HIPNOSIS BARCELONA

Induccion: Sonido en la inducción

El sentido del oído, estimulado mediante sonidos diversos puede ser utilizado para la inducción hipnótica, sin embargo el exclusivo uso del sonido para la inducción que se muestra muy efectivo en la auto-hipnosis, suele dar lugar a procesos largos para los cuales no siempre se dispone de tiempo cuando se trata de su aplicación en la hetero-hipnosis.

Es más habitual utilizar el sonido como un instrumento de apoyo más, en conjunción con otros estímulos sensoriales. En las técnicas sensoriales, el objetivo es desbordar la actividad de los sentidos con la finalidad de que el consciente del sujeto deje de ejercer de filtro de las informaciones que llegan al subconsciente. En este sentido, el uso complementario del sonido, junto a la fijación visual por ejemplo, ayuda a aumentar la ocupación sensorial y por tanto a facilitar la tarea inductiva.

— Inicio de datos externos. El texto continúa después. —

(* ===== verification/Guard.v ===== *)
(** * Admission of HTTP requests ([engine/internal/api])

    The middleware chain of [server.go] in its order: path aliasing
    ([versioning.go]), version negotiation ([accept_version.go]), the per-address
    limiter ([server.go]), the per-key token bucket ([ratelimit_apikey.go]), CORS
    and authentication ([server.go], with the tenant store of [Tenant.v]), scopes
    ([scopes.go], [scope_middleware.go]) and idempotency ([idempotency.go]).

    A middleware is a function from the server and the request to the server and
    an outcome; [Forwarded] is the call of the next handler. What the chain does
    with one request is [admission]; the answer of the handler comes back later, in
    [idem_finish], so that requests can interleave between the two. The pattern
    [ServeMux] finds for a method and path is the parameter [route]. *)

From S2P Require Import Prelude GoLib Sha256 Tenant.

Local Open Scope Z_scope.

(** ** Requests and outcomes *)

Record Request := {
  Method : string; Path : string; RemoteAddr : string;
  ClientIP : string;   (* the host of RemoteAddr, or RemoteAddr where it has no port *)
  Accept : string; APIKey : string; IdempotencyKey : string;
  Body : bytes;
}.

Definition with_path (r : Request) (p : string) : Request :=
  {| Method := Method r; Path := p; RemoteAddr := RemoteAddr r; ClientIP := ClientIP r; Accept := Accept r; APIKey := APIKey r;
     IdempotencyKey := IdempotencyKey r; Body := Body r |}.

(** What the chain answers: an error, the empty answer to a preflight request, a
    stored response, or the call of the handler with the tenant of the request
    context and the [X-CP-Tenant] tag. *)
Inductive outcome :=
| Rejected (code : Z) (msg : string)
| NoContent
| Replayed (code : Z) (contentType : string) (body : bytes)
| Forwarded (r : Request) (t : option Tenant) (tag : option string).

(** ** Path aliasing ([versioning.go]) *)

Definition v1SunsetDate : string := "2027-01-01".

(** The request the router sees, and the sunset date announced for it. *)
Definition v1Alias (r : Request) : Request * option string :=
  if has_prefix (Path r) "/v1/"
  then (with_path r (String.substring 3 (String.length (Path r) - 3) (Path r)), None)
  else (r, if bool_decide (Path r = "/health"%string) then None else Some v1SunsetDate).

(** ** Version negotiation ([accept_version.go]) *)

Definition cpMediaType : string := "application/vnd.cp+json".
Definition servedVersions : list string := ["1"%string].
Definition defaultVersion : string := default ""%string (last servedVersions).

Definition is_quote (c : Ascii.ascii) : bool := bool_decide (c = chr 34).

Definition media_param (params : gmap string string) (seg : string) : gmap string string :=
  match cut_at (chr 61) (trim_space seg) with
  | Some (k, v) =>
      if bool_decide (k = ""%string) then params
      else <[to_lower (trim_space k) := trim is_quote (trim_space v)]> params
  | None => params
  end.

Definition parseMediaType (s : string) : string * gmap string string :=
  match split_on (chr 59) (trim_space s) with
  | [] => (""%string, ∅)
  | m :: segs => (to_lower (trim_space m), foldl media_param ∅ segs)
  end.

Fixpoint negotiate_parts (parts : list string) (requestedButUnknown : bool) : string * bool :=
  match parts with
  | [] => if requestedButUnknown then (""%string, true) else (defaultVersion, false)
  | part :: parts' =>
      let '(media, params) := parseMediaType part in
      if negb (bool_decide (media = cpMediaType)) then negotiate_parts parts' requestedButUnknown
      else match params !! "version"%string with
           | None => (defaultVersion, true)
           | Some v => if bool_decide (v ∈ servedVersions) then (v, true) else negotiate_parts parts' true
           end
  end.

Definition negotiateVersion (header : string) : string * bool :=
  if bool_decide (trim_space header = ""%string) then (defaultVersion, false)
  else negotiate_parts (split_on (chr 44) header) false.

(** ** The per-address limiter: 60 requests in a fixed minute *)

Record rlEntry := { rlcount : Z; reset : time }.

Definition rateLimit (clients : gmap string rlEntry) (now : time) (ip : string) : gmap string rlEntry * bool :=
  match clients !! ip with
  | Some e =>
      if reset e <? now then (<[ip := {| rlcount := 1; reset := now + minute |}]> clients, true)
      else (<[ip := {| rlcount := rlcount e + 1; reset := reset e |}]> clients, rlcount e + 1 <=? 60)
  | None => (<[ip := {| rlcount := 1; reset := now + minute |}]> clients, true)
  end.

(** ** The per-key token bucket ([ratelimit_apikey.go]) *)

Record keyBucket := { tokens : float64; lastFill : time }.
Record perKeyLimiter := { buckets : gmap string keyBucket; maxTokens : float64; refillRate : float64 }.

Definition newPerKeyLimiter (maxTok refillPerSec : float64) : perKeyLimiter :=
  {| buckets := ∅; maxTokens := maxTok; refillRate := refillPerSec |}.

(** [keyRL]: 120 per minute. *)
Definition keyRL : perKeyLimiter := newPerKeyLimiter (f_of_Z 120) (f_div (f_of_Z 120) (f_of_Z 60)).

Definition with_bucket (l : perKeyLimiter) (key : string) (b : keyBucket) : perKeyLimiter :=
  {| buckets := <[key := b]> (buckets l); maxTokens := maxTokens l; refillRate := refillRate l |}.

Definition refill (l : perKeyLimiter) (now : time) (b : keyBucket) : keyBucket :=
  let elapsed := duration_seconds (time_sub now (lastFill b)) in
  if f_ltb f_zero elapsed then
    let t := f_add (tokens b) (f_mul elapsed (refillRate l)) in
    {| tokens := if f_ltb (maxTokens l) t then maxTokens l else t; lastFill := now |}
  else b.

Definition allow_key (l : perKeyLimiter) (now : time) (key : string) : perKeyLimiter * bool :=
  match buckets l !! key with
  | None => (with_bucket l key {| tokens := f_sub (maxTokens l) f_one; lastFill := now |}, true)
  | Some b =>
      let b := refill l now b in
      if f_ltb (tokens b) f_one then (with_bucket l key b, false)
      else (with_bucket l key {| tokens := f_sub (tokens b) f_one; lastFill := lastFill b |}, true)
  end.

Definition perKeyRateLimit (l : perKeyLimiter) (now : time) (key : string) : perKeyLimiter * bool :=
  if bool_decide (key = ""%string) then (l, true) else allow_key l now key.

(** ** Scoped keys ([scopes.go]) *)

Record scopedKey := { Key : string; ScopeTenant : string; Scopes : list string }.

Notation scopeRegistry := (gmap string scopedKey).

(** [loadFromFile] on the parsed file; on an error the registry stays. *)
Definition loadKeys (r : scopeRegistry) (parsed : list scopedKey) : scopeRegistry * bool :=
  if existsb (λ e, bool_decide (Key e = ""%string)) parsed then (r, false)
  else (foldl (λ m e, <[Key e := e]> m) ∅ parsed, true).

Definition scope_lookup (r : scopeRegistry) (key : string) : option scopedKey :=
  if bool_decide (key = ""%string) then None else r !! key.

Definition scope_covers (required g : string) : bool :=
  bool_decide (g = "*"%string) || bool_decide (g = required) ||
  (has_suffix g ":*" && has_prefix required (trim_suffix g ":*" +:+ ":")%string).

Definition hasScope (granted : list string) (required : string) : bool :=
  bool_decide (required = ""%string) || existsb (scope_covers required) granted.

Definition routeScopes : list (string * string) :=
  [("POST /proofs", "proofs:write"); ("POST /proofs/batch", "proofs:write"); ("POST /verify", "verify");
   ("POST /proofs/{id}/revoke", "proofs:write"); ("GET /proofs", "proofs:read");
   ("GET /proofs/{id}", "proofs:read"); ("GET /proofs/{id}/export", "proofs:read"); ("GET /stats", "stats");
   ("POST /kyc/check", "kyc:read"); ("POST /kyc/grant", "kyc:write");
   ("GET /kyc/whitelist/{user}", "kyc:read"); ("POST /inference/prove", "inference:write");
   ("POST /inference/verify", "inference:read"); ("POST /inference/register-model", "inference:write");
   ("GET /inference/model/{id}", "inference:read"); ("POST /aggregation/create-batch", "aggregation:write");
   ("POST /aggregation/add-proof", "aggregation:write"); ("POST /aggregation/finalize", "aggregation:write");
   ("GET /aggregation/batch/{id}", "aggregation:read");
   ("GET /aggregation/verify-batch/{id}", "aggregation:read"); ("POST /zk/verify-groth16", "zk:read");
   ("POST /zk/batch-verify", "zk:read"); ("POST /zk/groth16-real/prove", "zk:write");
   ("POST /zk/groth16-real/verify", "zk:read"); ("POST /zk/challenge", "zk:write");
   ("GET /zk/challenge/{id}", "zk:read"); ("POST /proof-chain/validate", "proofs:read");
   ("POST /pq/sign-sphincs", "pq:write"); ("POST /pq/verify-sphincs", "pq:read");
   ("POST /pq/hybrid-sign", "pq:write"); ("POST /pq/hybrid-verify", "pq:read");
   ("POST /v1/webhooks", "webhooks:write"); ("GET /v1/webhooks", "webhooks:read");
   ("DELETE /v1/webhooks/{id}", "webhooks:write"); ("GET /v1/webhooks/dead-letters", "webhooks:read");
   ("POST /v1/webhooks/dead-letters/{delivery_id}/replay", "webhooks:write");
   ("GET /v1/admin/summary", "admin:read"); ("GET /v1/circuits", "zk:read");
   ("GET /v1/circuits/{id}", "zk:read"); ("GET /v1/circuits/{id}/vk", "zk:read");
   ("POST /v1/zk/prove", "zk:write"); ("POST /v1/zk/verify", "zk:read");
   ("POST /v1/zk/anchor-verdict", "zk:write"); ("POST /v1/pq/keys", "pq:write");
   ("POST /v1/pq/keys/{algo}/rotate", "pq:write"); ("GET /v1/pq/keys", "pq:read");
   ("GET /v1/pq/keys/{id}", "pq:read"); ("POST /v1/pq/keys/sign", "pq:write");
   ("POST /v1/pq/keys/verify", "pq:read"); ("POST /v1/pq/keys/migrate", "pq:write");
   ("GET /v1/pq/keystore/info", "pq:read"); ("POST /v1/aggregation/fold", "aggregation:write");
   ("POST /v1/aggregation/verify-fold", "aggregation:read"); ("POST /v1/decision/evaluate", "decision:write");
   ("GET /v1/decision/pool", "decision:read"); ("GET /v1/hitl/tickets", "decision:read");
   ("GET /v1/hitl/tickets/{id}", "decision:read"); ("POST /v1/hitl/tickets/{id}/resolve", "decision:write");
   ("POST /v1/receipts/emit", "receipts:write"); ("GET /v1/receipts/{id}", "receipts:read");
   ("GET /v1/receipts/{id}/lineage", "receipts:read"); ("GET /v1/receipts/{id}/w3c-vc", "receipts:read");
   ("GET /v1/receipts/{id}/agent-receipt", "receipts:read")]%string.

(** The scope of a pattern, empty when it has none. *)
Definition required_scope (pat : string) : string :=
  default ""%string (snd <$> List.find (λ e, bool_decide (fst e = pat)) routeScopes).

(** Admission with the [X-CP-Tenant] tag of the key, or the refusal. *)
Definition enforceScope (scopes : option scopeRegistry) (r : Request) (required : string)
    : result string (option string) :=
  match scopes ≫= (λ reg, scope_lookup reg (trim_space (APIKey r))) with
  | None => Ok None
  | Some entry =>
      if hasScope (Scopes entry) required then Ok (Some (ScopeTenant entry))
      else Err ("forbidden: missing scope " +:+ required)%string
  end.

Section scope_middleware.
(** The pattern [ServeMux.Handler] finds; empty when no route matches. *)
Context (route : string → string → string).

Definition scopeMiddleware (scopes : option scopeRegistry) (r : Request) : result string (option string) :=
  match scopes with
  | None => Ok None
  | Some _ =>
      let pat := trim_space (route (Method r) (Path r)) in
      if bool_decide (pat = ""%string) then Ok None
      else
        let required := required_scope pat in
        if bool_decide (required = ""%string) then Ok None else enforceScope scopes r required
  end.

End scope_middleware.

(** ** The opt-in gate of [scope_middleware.go] *)

Record APIKeyRecord := { RecTenant : string; RecScopes : list string }.
Notation ScopeRegistry := (gmap string APIKeyRecord).

Definition NewScopeRegistry : ScopeRegistry := ∅.
Definition Set_ (r : ScopeRegistry) (key : string) (rec : APIKeyRecord) : ScopeRegistry := <[key := rec]> r.
Definition SetMany (r rows : ScopeRegistry) : ScopeRegistry := rows ∪ r.
Definition Lookup (r : ScopeRegistry) (key : string) : option APIKeyRecord := r !! key.
Definition HasScope (rec : APIKeyRecord) (want : string) : bool :=
  existsb (λ s, bool_decide (s = "*"%string) || bool_decide (s = want)) (RecScopes rec).

(** [scopeGate]: the tenant put into the request context, or the refusal. *)
Definition scopeGate (reg : option ScopeRegistry) (required : string) (r : Request) : result string (option string) :=
  match reg with
  | None => Ok None
  | Some reg =>
      if bool_decide (Method r ∈ ["GET"; "HEAD"; "OPTIONS"]%string) then Ok None
      else match Lookup reg (APIKey r) with
           | None => Ok None
           | Some rec =>
               if HasScope rec required then Ok (Some (RecTenant rec))
               else Err ("api key lacks required scope: " +:+ required)%string
           end
  end.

Las cintas magnetofónicas grabadas con ondas cerebrales, mensajes subliminales o simple música relajante, son excelentes auxiliares para el hipnólogo, pero siempre acompañando a otros tipos de elementos de influencia. Cualquier sonido más o menos monótono del que dispongamos en la estancia en que nos preparamos a iniciar la inducción puede sernos útil, así el zumbido de los aparatos acondicionadores de aire, el incesante sonido de una gota de agua que cae, una caja de música o un metrónomo pueden significar una ayuda importante en el proceso, siempre que seamos
capaces de centrar la atención del sujeto en la repetición sonora. En este sentido el metrónomo tiene la ventaja, sobre otras fuentes sonoras, de poder ser graduado para emitir su sonido a diversas velocidades (Se recomienda graduarlo a 60 pulsos/minuto).

Como norma para la práctica de inducción mediante auxiliares sonoros diremos que es imprescindible concentrar la atención del sujeto en el sonido repetitivo, que sincronizaremos con nuestras sugestiones. Ya hemos comentado que suele ser un largo proceso, pues el desbordamiento del consciente del sujeto se produce con mayor lentitud que por ejemplo mediante la fatiga visual, sin embargo los elementos sonoros aportan un excelente método para la práctica de la auto-hipnosis.